- [Stored data]
——

Definition proofKeyMaterial (header : object) : result oauth_error ECKey :=
  let jwk := as_obj (index header "jwk") in
  let x5c := get "x5c" header in
  let hasKID := match as_string (index header "kid") with Some kid => negb (kid =? "")%string | None => false end in
  match jwk, x5c, hasKID with
  | None, None, false => Err (invalidProof (Text "proof JWT header carries none of jwk, x5c or kid"))
  | Some jwk, None, false =>
      match holderKeyFromJWK jwk with Ok key => Ok key | Err e => Err (invalidProof (Fmt "parsing proof jwk: %v" [e])) end
  | None, Some x5c, false =>
      match proofKeyFromX5C x5c with Ok key => Ok key | Err e => Err (invalidProof e) end
  | None, None, true =>
      Err (invalidProof (Text "proof JWT identifies its key by kid, which this issuer cannot resolve: send jwk or x5c"))
  | _, _, _ => Err (invalidProof (Text "proof JWT header carries more than one of jwk, x5c and kid"))
  end.

(** verifyProofJWT up to the question whether the issuer handed the nonce
    out. *)
Definition proof_checks (now : time) (raw : string) : result oauth_error (ECKey * string) :=
  match parseCompactJWT raw with
  | Err e => Err (invalidProof (Fmt "parsing proof JWT: %v" [e]))
  | Ok proof =>
      let typ := get_string (c_header proof) "typ" in
      let alg := get_string (c_header proof) "alg" in
      let aud := get_string (c_payload proof) "aud" in
      let nonce := get_string (c_payload proof) "nonce" in
      if negb (typ =? "openid4vci-proof+jwt")%string
      then Err (invalidProof (Fmt "proof JWT typ is %q, want openid4vci-proof+jwt" [Text typ]))
      else if negb (alg =? "ES256")%string
      then Err (invalidProof (Fmt "proof JWT alg is %q, and this issuer advertises ES256 only" [Text alg]))
      else
      let? holderKey := proofKeyMaterial (c_header proof) in
      if negb (verifyES256 holderKey (c_signingInput proof) (c_signature proof))
      then Err (invalidProof (Text "proof JWT signature does not verify with the key in its header"))
      else if negb (aud =? issuerID)%string
      then Err (invalidProof (Fmt "proof JWT aud is %q, want the credential issuer identifier %q" [Text aud; Text issuerID]))
      else
      match numeric_date (c_payload proof) "iat" with
      | None => Err (invalidProof (Text "proof JWT has no numeric iat"))
      | Some iat =>
          if age_refused now iat proofClockSkew proofClockSkew
          then Err (invalidProof (Text "proof JWT iat is outside the window this issuer accepts"))
          else if (nonce =? "")%string
          then Err (invalidProof (Text "proof JWT carries no nonce: request one from the nonce endpoint"))
          else Ok (holderKey, nonce)
      end
  end.
End issuer.

(** ** The browser sign-in *)

Definition demoAccountUsername : string := "alice".
Definition demoAccountPassword : string := "alice".

Definition validDemoAccount (username password : string) : bool :=
  (trim_space username =? demoAccountUsername)%string && (password =? demoAccountPassword)%string.

(** The source list of the login page's policy: [None] is an unparsable
    redirect URI, the pair its scheme and host. *)
Definition redirectFormActionSource (parsed : option (string * string)) : string :=
  match parsed with
  | None => ""
  | Some (scheme, host) =>
      if (scheme =? "")%string then ""
      else if (scheme =? "http")%string || (scheme =? "https")%string then
        if (host =? "")%string then "" else scheme +:+ "://" +:+ host
      else scheme +:+ ":"
  end.

Definition loginContentSecurityPolicy (parsed : option (string * string)) : string :=
  let src := redirectFormActionSource parsed in
  let formAction := "'self'" +:+ (if (src =? "")%string then "" else " " +:+ src) in
  "default-src 'self'; style-src 'self' 'unsafe-inline'; img-src 'self'; object-src 'none'; base-uri 'none'; form-action "
    +:+ formAction +:+ "; frame-ancestors 'none'".

(** ** Settings of an offer *)

Definition demoBatchSize : Z := 8.
Definition demoDefaultBatchSize : Z := 3.

Definition parseBatchSize (value : string) : Z :=
  let value := trim_space value in
  if (value =? "true")%string then demoDefaultBatchSize
  else match atoi value with
       | None => 0
       | Some n => if n <? 2 then 0 else if demoBatchSize <? n then demoBatchSize else n
       end.

Definition authorizationPresentation : string := "presentation".
Definition authorizationBrowser : string := "browser".

Definition normalizeAuthorizationMode (value : string) : string :=
  if (trim_space value =? authorizationPresentation)%string then authorizationPresentation else authorizationBrowser.

Definition offersInteractionType (list want : string) : bool :=
  existsb (fun entry => (trim_space entry =? want)%string) (split ","%char list).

——

- [REQUIRED WORK] Among the lines of the data above, count those holding "authorizationBrowser" and state only the number.

- [RESULT OF THE EXERCISE] 2